## [TASK ITEM]
One part of the entries below is wanted: the lines from the one containing "destruct HP as (_ & _ & Hin & _)." through the one containing "induction fuel as [|fuel IH]; intros fuel'". Write those out exactly and nothing else.

## [DATA SUPPLIED]

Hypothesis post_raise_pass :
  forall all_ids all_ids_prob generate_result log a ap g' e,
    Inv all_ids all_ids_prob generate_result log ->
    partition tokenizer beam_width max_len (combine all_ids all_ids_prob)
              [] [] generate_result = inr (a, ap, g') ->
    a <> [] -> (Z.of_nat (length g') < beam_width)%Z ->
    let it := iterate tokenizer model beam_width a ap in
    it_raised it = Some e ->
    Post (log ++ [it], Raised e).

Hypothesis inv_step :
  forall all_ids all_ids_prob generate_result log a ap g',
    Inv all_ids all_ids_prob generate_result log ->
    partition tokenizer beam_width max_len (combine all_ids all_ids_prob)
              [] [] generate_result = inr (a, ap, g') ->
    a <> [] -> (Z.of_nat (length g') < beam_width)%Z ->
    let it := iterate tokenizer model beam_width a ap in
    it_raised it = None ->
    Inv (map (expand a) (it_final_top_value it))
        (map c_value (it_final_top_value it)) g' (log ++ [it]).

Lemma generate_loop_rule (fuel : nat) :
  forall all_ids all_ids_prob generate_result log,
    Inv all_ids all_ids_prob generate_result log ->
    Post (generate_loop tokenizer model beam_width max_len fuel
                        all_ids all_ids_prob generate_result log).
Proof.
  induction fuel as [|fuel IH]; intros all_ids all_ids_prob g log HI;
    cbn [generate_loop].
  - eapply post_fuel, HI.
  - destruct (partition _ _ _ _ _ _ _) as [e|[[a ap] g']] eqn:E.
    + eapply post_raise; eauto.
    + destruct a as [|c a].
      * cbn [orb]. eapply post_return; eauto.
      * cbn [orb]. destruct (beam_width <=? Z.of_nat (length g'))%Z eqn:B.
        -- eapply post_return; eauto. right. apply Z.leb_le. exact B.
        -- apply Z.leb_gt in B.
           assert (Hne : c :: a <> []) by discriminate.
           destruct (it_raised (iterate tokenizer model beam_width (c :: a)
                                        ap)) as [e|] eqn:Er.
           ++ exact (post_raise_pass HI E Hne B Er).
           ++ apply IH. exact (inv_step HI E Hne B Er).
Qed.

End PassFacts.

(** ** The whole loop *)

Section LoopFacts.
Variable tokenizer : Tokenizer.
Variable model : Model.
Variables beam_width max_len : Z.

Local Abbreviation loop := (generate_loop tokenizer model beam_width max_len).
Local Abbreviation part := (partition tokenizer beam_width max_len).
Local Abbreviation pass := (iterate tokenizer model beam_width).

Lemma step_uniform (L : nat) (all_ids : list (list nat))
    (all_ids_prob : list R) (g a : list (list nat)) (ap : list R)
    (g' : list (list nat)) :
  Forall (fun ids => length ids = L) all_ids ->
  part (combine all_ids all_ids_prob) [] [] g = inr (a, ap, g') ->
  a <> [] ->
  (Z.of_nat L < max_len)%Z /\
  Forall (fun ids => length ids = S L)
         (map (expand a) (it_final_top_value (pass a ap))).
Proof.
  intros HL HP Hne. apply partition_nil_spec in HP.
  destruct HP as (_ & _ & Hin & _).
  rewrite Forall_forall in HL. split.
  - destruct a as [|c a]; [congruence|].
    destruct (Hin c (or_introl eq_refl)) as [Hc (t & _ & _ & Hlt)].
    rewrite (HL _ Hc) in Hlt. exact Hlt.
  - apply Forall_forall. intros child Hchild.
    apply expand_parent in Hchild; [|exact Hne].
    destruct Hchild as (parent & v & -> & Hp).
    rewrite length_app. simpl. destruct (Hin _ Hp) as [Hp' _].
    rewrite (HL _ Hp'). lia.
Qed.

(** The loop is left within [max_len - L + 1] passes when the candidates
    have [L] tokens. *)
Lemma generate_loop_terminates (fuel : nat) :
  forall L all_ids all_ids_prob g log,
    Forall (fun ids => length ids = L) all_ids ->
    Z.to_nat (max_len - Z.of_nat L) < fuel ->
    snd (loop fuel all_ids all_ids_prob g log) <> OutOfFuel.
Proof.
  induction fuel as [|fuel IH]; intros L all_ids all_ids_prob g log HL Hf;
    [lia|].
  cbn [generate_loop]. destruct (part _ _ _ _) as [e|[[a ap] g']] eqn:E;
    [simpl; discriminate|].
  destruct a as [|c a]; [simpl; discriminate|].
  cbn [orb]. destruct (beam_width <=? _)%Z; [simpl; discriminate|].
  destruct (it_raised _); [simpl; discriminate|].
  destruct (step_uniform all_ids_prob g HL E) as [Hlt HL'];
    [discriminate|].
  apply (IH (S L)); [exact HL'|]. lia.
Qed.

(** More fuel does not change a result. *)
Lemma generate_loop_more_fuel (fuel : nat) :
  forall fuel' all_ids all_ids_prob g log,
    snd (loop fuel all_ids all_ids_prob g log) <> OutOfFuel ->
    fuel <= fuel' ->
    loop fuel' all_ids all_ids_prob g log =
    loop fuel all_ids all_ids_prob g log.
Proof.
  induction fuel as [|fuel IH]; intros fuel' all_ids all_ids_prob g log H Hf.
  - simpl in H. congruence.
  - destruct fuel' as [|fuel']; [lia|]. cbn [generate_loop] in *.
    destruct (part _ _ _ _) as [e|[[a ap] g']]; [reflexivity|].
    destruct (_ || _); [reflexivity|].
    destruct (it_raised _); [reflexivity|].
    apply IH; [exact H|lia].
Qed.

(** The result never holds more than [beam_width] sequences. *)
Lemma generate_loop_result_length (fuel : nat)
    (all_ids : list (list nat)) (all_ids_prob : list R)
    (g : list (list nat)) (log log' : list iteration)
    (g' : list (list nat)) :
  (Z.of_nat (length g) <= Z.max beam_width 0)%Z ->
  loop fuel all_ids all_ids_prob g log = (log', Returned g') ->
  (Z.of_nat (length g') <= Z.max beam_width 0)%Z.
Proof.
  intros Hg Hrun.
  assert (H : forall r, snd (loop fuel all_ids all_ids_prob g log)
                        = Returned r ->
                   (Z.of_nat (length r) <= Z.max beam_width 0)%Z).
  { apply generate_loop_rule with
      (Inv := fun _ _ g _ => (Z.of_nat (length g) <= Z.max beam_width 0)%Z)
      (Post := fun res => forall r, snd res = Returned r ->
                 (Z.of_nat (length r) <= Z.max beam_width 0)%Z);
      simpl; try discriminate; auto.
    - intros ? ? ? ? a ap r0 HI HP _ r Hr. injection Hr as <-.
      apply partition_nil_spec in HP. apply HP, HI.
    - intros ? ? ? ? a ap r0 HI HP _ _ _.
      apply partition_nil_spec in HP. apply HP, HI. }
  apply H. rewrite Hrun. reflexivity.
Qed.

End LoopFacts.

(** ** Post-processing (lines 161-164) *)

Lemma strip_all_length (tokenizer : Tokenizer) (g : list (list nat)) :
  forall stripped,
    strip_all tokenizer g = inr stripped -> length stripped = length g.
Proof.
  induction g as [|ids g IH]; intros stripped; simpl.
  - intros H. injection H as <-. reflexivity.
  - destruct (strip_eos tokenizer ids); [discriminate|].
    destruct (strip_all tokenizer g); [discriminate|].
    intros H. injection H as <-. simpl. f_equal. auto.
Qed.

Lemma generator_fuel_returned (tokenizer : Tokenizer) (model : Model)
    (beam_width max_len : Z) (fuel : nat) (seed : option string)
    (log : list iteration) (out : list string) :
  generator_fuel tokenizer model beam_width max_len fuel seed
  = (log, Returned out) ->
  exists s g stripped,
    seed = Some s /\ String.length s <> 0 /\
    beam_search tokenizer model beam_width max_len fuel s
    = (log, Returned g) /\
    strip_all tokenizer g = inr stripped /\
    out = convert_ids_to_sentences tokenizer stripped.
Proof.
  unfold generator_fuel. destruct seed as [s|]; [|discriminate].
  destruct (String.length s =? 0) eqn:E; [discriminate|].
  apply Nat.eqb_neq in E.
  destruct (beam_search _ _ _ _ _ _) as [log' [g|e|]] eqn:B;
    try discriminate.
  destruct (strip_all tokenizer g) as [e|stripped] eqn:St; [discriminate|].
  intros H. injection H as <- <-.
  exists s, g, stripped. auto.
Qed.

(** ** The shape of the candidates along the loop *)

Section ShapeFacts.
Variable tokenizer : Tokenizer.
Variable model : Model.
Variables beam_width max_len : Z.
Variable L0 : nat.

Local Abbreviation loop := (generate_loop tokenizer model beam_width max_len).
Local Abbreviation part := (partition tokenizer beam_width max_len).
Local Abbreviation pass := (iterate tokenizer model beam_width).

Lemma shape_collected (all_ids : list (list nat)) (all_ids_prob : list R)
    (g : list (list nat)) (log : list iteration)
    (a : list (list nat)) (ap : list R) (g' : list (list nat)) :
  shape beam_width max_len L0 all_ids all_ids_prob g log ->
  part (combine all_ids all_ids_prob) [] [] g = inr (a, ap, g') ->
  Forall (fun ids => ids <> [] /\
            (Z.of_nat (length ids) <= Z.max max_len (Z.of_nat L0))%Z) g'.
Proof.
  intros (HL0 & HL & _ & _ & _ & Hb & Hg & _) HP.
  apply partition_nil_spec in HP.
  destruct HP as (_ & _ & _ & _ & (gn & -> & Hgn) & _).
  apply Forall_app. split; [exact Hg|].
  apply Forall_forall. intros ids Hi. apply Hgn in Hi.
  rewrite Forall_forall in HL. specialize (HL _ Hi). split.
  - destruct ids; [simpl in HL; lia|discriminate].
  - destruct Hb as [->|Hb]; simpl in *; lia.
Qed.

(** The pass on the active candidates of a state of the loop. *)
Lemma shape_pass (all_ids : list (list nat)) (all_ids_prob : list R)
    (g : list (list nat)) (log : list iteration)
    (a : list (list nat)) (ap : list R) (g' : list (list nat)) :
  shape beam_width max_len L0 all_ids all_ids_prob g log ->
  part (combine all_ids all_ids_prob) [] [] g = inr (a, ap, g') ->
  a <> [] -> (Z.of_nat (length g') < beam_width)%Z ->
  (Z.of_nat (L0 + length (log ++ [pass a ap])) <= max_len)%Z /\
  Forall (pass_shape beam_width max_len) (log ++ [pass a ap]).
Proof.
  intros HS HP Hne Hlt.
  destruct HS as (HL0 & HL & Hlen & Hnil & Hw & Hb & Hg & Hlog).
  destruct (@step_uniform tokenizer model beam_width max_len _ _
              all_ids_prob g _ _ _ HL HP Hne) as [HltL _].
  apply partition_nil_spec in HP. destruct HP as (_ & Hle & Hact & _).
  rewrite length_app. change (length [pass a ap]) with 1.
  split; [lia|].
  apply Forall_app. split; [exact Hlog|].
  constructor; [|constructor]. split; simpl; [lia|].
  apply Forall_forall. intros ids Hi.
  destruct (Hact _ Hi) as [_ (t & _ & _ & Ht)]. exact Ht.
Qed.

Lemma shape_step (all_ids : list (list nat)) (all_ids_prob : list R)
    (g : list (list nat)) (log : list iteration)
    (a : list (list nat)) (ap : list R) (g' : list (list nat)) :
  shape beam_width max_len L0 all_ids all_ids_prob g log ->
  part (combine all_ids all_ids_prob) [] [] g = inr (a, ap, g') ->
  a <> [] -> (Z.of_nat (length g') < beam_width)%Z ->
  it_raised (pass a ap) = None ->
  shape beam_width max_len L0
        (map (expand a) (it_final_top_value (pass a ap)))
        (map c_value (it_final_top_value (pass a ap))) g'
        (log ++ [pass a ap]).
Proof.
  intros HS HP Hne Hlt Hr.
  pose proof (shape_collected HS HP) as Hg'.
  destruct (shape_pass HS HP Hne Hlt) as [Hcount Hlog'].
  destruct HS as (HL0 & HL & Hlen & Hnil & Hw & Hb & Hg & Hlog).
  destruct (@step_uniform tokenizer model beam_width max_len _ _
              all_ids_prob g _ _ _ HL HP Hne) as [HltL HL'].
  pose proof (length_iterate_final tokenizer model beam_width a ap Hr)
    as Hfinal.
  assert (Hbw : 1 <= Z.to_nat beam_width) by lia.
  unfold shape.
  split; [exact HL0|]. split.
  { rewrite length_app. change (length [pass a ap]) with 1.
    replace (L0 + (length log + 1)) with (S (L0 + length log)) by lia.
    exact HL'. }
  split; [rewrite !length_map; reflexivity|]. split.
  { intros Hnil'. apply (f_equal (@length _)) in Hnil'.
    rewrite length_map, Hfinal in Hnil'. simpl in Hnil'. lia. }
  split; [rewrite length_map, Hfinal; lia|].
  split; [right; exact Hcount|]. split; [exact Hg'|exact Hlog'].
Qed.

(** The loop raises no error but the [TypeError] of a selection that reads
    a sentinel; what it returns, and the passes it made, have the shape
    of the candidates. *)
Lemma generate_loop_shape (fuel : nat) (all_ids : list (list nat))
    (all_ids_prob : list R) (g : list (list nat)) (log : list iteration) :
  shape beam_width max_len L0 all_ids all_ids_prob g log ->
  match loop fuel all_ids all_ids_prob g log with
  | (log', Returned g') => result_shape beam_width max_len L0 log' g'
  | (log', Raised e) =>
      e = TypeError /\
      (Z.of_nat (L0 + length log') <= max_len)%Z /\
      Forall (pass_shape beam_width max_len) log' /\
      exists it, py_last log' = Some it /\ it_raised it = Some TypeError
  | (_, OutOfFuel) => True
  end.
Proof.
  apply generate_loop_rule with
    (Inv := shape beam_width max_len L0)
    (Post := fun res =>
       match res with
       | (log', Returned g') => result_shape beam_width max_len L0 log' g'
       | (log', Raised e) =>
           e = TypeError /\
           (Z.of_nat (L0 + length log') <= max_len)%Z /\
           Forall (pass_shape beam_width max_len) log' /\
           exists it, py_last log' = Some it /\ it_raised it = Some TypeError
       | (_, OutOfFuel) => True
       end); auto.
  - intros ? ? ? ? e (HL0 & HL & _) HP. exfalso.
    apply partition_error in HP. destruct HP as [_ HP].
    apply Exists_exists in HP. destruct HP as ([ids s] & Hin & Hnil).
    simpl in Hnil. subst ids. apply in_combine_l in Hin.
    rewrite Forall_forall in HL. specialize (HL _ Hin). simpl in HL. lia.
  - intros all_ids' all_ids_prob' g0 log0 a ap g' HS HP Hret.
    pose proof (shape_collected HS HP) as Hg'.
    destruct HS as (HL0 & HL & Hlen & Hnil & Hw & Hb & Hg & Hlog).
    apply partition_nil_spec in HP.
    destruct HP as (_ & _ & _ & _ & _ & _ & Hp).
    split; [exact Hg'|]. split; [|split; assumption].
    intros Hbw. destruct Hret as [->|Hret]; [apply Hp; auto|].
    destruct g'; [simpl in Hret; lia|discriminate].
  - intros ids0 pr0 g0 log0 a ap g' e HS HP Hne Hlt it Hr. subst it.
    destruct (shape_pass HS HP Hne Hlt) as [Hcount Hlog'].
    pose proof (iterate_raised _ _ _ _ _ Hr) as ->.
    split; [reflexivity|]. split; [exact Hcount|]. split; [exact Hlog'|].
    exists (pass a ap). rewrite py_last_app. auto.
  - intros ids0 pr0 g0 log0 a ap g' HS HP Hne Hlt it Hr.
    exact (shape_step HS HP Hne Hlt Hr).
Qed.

## [SOLUTION]
  destruct HP as (_ & _ & Hin & _).
  rewrite Forall_forall in HL. split.
  - destruct a as [|c a]; [congruence|].
    destruct (Hin c (or_introl eq_refl)) as [Hc (t & _ & _ & Hlt)].
    rewrite (HL _ Hc) in Hlt. exact Hlt.
  - apply Forall_forall. intros child Hchild.
    apply expand_parent in Hchild; [|exact Hne].
    destruct Hchild as (parent & v & -> & Hp).
    rewrite length_app. simpl. destruct (Hin _ Hp) as [Hp' _].
    rewrite (HL _ Hp'). lia.
Qed.

(** The loop is left within [max_len - L + 1] passes when the candidates
    have [L] tokens. *)
Lemma generate_loop_terminates (fuel : nat) :
  forall L all_ids all_ids_prob g log,
    Forall (fun ids => length ids = L) all_ids ->
    Z.to_nat (max_len - Z.of_nat L) < fuel ->
    snd (loop fuel all_ids all_ids_prob g log) <> OutOfFuel.
Proof.
  induction fuel as [|fuel IH]; intros L all_ids all_ids_prob g log HL Hf;
    [lia|].
  cbn [generate_loop]. destruct (part _ _ _ _) as [e|[[a ap] g']] eqn:E;
    [simpl; discriminate|].
  destruct a as [|c a]; [simpl; discriminate|].
  cbn [orb]. destruct (beam_width <=? _)%Z; [simpl; discriminate|].
  destruct (it_raised _); [simpl; discriminate|].
  destruct (step_uniform all_ids_prob g HL E) as [Hlt HL'];
    [discriminate|].
  apply (IH (S L)); [exact HL'|]. lia.
Qed.

(** More fuel does not change a result. *)
Lemma generate_loop_more_fuel (fuel : nat) :
  forall fuel' all_ids all_ids_prob g log,
    snd (loop fuel all_ids all_ids_prob g log) <> OutOfFuel ->
    fuel <= fuel' ->
    loop fuel' all_ids all_ids_prob g log =
    loop fuel all_ids all_ids_prob g log.
Proof.
  induction fuel as [|fuel IH]; intros fuel' all_ids all_ids_prob g log H Hf.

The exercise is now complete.